Hace algunos años atrás vi una película cuya trama me permitió explicar la teoría durkheimiana a mis estudiantes de sociología, “The Village”, en la que una comunidad del siglo XIX comparte normas de convivencia soportadas en la prohibición de cruzar el bosque so pena de poner en riesgo el acuerdo básico entre los aldeanos y las criaturas que habitaban las fronteras de la aldea. La prohibición a su vez era el único mecanismo de supervivencia, el único lazo que unía a la comunidad en su propia defensa. Las criaturas malvadas, representadas así en el imaginario de los aldeanos, era la concreción de la amenaza.

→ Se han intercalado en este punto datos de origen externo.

(* ===== verification/Sample.v ===== *)
(** * A concrete chain state

    A small database on which the theorems of the library are instantiated:
    the blockchain's own accounts, three users, the core asset, a user-issued
    asset (instance 1 is the GCWD of the source) and funds for the users. *)
From S2P Require Import Prelude Safe Asset Authority Objects Database Ledger.

Definition sample_account (referrer : Z) : account_object :=
  Account referrer ∅ ∅ ∅ None None 8 4 0 4000000000 10000 None
    (AuthorityOf 1 [] [(1, 1)] []) (AuthorityOf 1 [] [(2, 1)] []) 4294967295 false 0
    (AccountOptions 5 0 0 ∅).

Definition sample_parameters : chain_parameters :=
  ChainParameters 7776000 1000 86400 [5000; 1000; 500; 500; 500; 500; 500; 500] [10; 3; 5; 7; 8]
    [10000; 7000; 8000; 9000; 10000] false 4 8 1
    8 true true 3 100 7776000 5 (replicate 8 1000) (replicate 8 100) 3 3 2 86400 10 10
    86400 1000 true 11 11.

Definition sample_staking : staking_parameters :=
  StakingParameters 100 (replicate 8 100) [1; 2; 4; 6; 8] [5000; 6000; 7000; 8000; 10000] 100 100 100 86400 90 3 1000.

Definition sample_gamezone : gamezone_parameters :=
  GamezoneParameters 100 10 [5; 5; 5; 5; 5; 5; 5; 5] (replicate 8 1000) (replicate 8 4000) 10 86400 100.

Definition sample_greatrace : greatrace_chain_parameters :=
  GreatraceParameters 86400 4 0 10 7 [7; 21; 7; 21; 7; 21; 7; 7; 21; 7; 21; 7; 21; 7] 0.

Definition sample_statistics : gmap Z account_statistics_object :=
  list_to_map ((λ k, (k, new_statistics)) <$> [0; 1; 2; 3; 4; 5; 6; 7; 8]).

Definition sample_asset (id : Z) : asset_object :=
  AssetObject (if id =? 0 then "CWD" else "UIA") 3 GRAPHENE_MAX_SHARE_SUPPLY 0 ∅ ∅ (Price (Asset 1 0) (Asset 1 id)) id 0 0 ∅ ∅ None 5 0.

Definition sample_db : database :=
  Database
    (Index (list_to_map ((λ k, (k, sample_account 5)) <$> [0; 1; 2; 3; 4; 5; 6; 7; 8])) 9)
    sample_statistics
    (list_to_map [((6, 0), AccountBalance 1000000 true); ((7, 0), AccountBalance 500000 true);
                  ((7, 1), AccountBalance 40 false); ((8, 0), AccountBalance 300000 true)])
    (Index (list_to_map ((λ k, (k, sample_asset k)) <$> [0; 1; 2; 3; 4])) 5)
    (list_to_map [(0, DynamicData 1800000 0 0); (1, DynamicData 40 0 0); (2, DynamicData 0 0 0);
                  (3, DynamicData 0 0 0); (4, DynamicData 0 0 0)])
    index_empty index_empty index_empty index_empty index_empty index_empty index_empty index_empty
    index_empty index_empty index_empty index_empty
    index_empty index_empty index_empty index_empty index_empty index_empty index_empty index_empty
    (ChainProperties 3 3)
    index_empty index_empty index_empty index_empty index_empty
    (GlobalProperties sample_parameters sample_staking sample_gamezone sample_greatrace 0 [] [])
    (DynamicGlobalProperties 40000000 [] 1650000000 0 100000 0 0 0 0 0 0 0 0 41000000 0 0 1650100000
      1651000000 1650000000 1655000000 false 1650200000 1650100000 0 false
      [450; 900; 2700; 5000; 9000; 12500; 25000] [200; 400; 1200; 3000; 6000; 10000; 25000; 25000] 1000)
    [] [].

#[export] Instance wf_credit_dec s : Decision (wf_credit s).
Proof. unfold wf_credit. apply _. Defined.

#[export] Instance order_ok_dec o : Decision (order_ok o).
Proof. unfold order_ok. apply _. Defined.
#[export] Instance limit_ok_dec o : Decision (limit_ok o).
Proof. unfold limit_ok. apply _. Defined.
#[export] Instance lottery_ok_dec l : Decision (lottery_ok l).
Proof. unfold lottery_ok. apply _. Defined.

Lemma sample_ledger_ok : ledger_ok sample_db.
Proof. split; by apply (bool_decide_unpack _). Qed.

Lemma sample_balanced : balanced sample_db.
Proof.
  intros a. unfold held, supply, isum. cbn [d_balances d_vesting d_dynamic_data d_statistics
    d_p2p_orders d_pledge_offers d_approved_transfers d_flipcoins d_lotteries d_matrices d_gr_range_bets d_gr_team_bets
    d_limit_orders d_call_orders d_settlements d_collateral_bids d_bitasset_data sample_db
    index_empty objs].
  rewrite !msum_empty. unfold sample_statistics.
  rewrite !msum_list_to_map by (apply (bool_decide_unpack _); reflexivity).
  unfold balance_held, dyn_held, dyn_supply, core_only, at_id, CORE, stat_held. cbn.
  destruct (Z.eqb_spec 0 a), (Z.eqb_spec 1 a), (Z.eqb_spec 2 a); repeat case_match; lia.
Qed.

(** ** A market

    Asset 2 is backed by the core asset, at one core unit for one of it.  Account 7
    offers core for it at two prices, account 8 owes it with too little collateral,
    and account 6 sells it. *)
Definition market_feed : price_feed := PriceFeed (Price (Asset 100 2) (Asset 100 0)) (Price (Asset 1 2) (Asset 1 0)) 1750 1100.
Definition market_bitasset : asset_bitasset_data_object :=
  BitassetData 2 (BitassetOptions 86400 1 3600 0 2000 0) ∅ market_feed 1650000000 false 0 null_price 0 false false.
Definition market_db : database :=
  sample_db
    <| d_assets := Index (<[2 := (sample_asset 2) <| ao_bitasset_data_id := Some 0 |>]> sample_db.(d_assets).(objs)) 5 |>
    <| d_dynamic_data := <[2 := DynamicData 2500 0 0]> sample_db.(d_dynamic_data) |>
    <| d_bitasset_data := Index {[ 0 := market_bitasset ]} 1 |>
    <| d_limit_orders := Index (list_to_map
         [(0, LimitOrder 1700000000 7 120 (Price (Asset 120 0) (Asset 100 2)) 0 (Asset 0 0));
          (1, LimitOrder 1700000000 7 106 (Price (Asset 106 0) (Asset 100 2)) 0 (Asset 0 0));
          (2, LimitOrder 1700000000 6 1500 (Price (Asset 100 2) (Asset 105 0)) 5 (Asset 0 0))]) 3 |>
    <| d_call_orders := Index {[ 0 := CallOrder 8 1600 1000 (Price (Asset 32 0) (Asset 35 2)) None ]} 1 |>.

Hoy, más allá de las fronteras de nuestros lugares seguros se halla la amenaza de un virus que nos vuelca a vivir una realidad distópica en la que el confinamiento, la quietud relativa, es el lugar más seguro, para algunos en completa soledad y para otros en la soledad que representa convivir con alguien más en un mismo espacio que hoy se traduce en el espacio para preservar la vida.   

Solo por despertar curiosidades en esta cuarentena. En 1925 murió el compositor y pianista francés, Erik Satie, por causa de una enfermedad pulmonar. El músico años atrás, huyendo de la vida cultural de París, se había confinado voluntariamente en una habitación en Arcueil, a la que, según sus biógrafos, no permitía ingreso alguno. Al morir, ese lugar seguro que era su habitación, como era de esperarse, fue develado y con ello quedaron a expensas del ojo público su colección de paraguas, sus cartas de amor, sus dibujos y partituras de composiciones hasta ese momento desconocidas. La muerte rompió el vínculo que tenía con sus posesiones más preciadas. Si ocurre que quiere Usted escuchar el silencio de esta quietud relativa me permito sugerirle escuchar las Gimnopedias de Satie.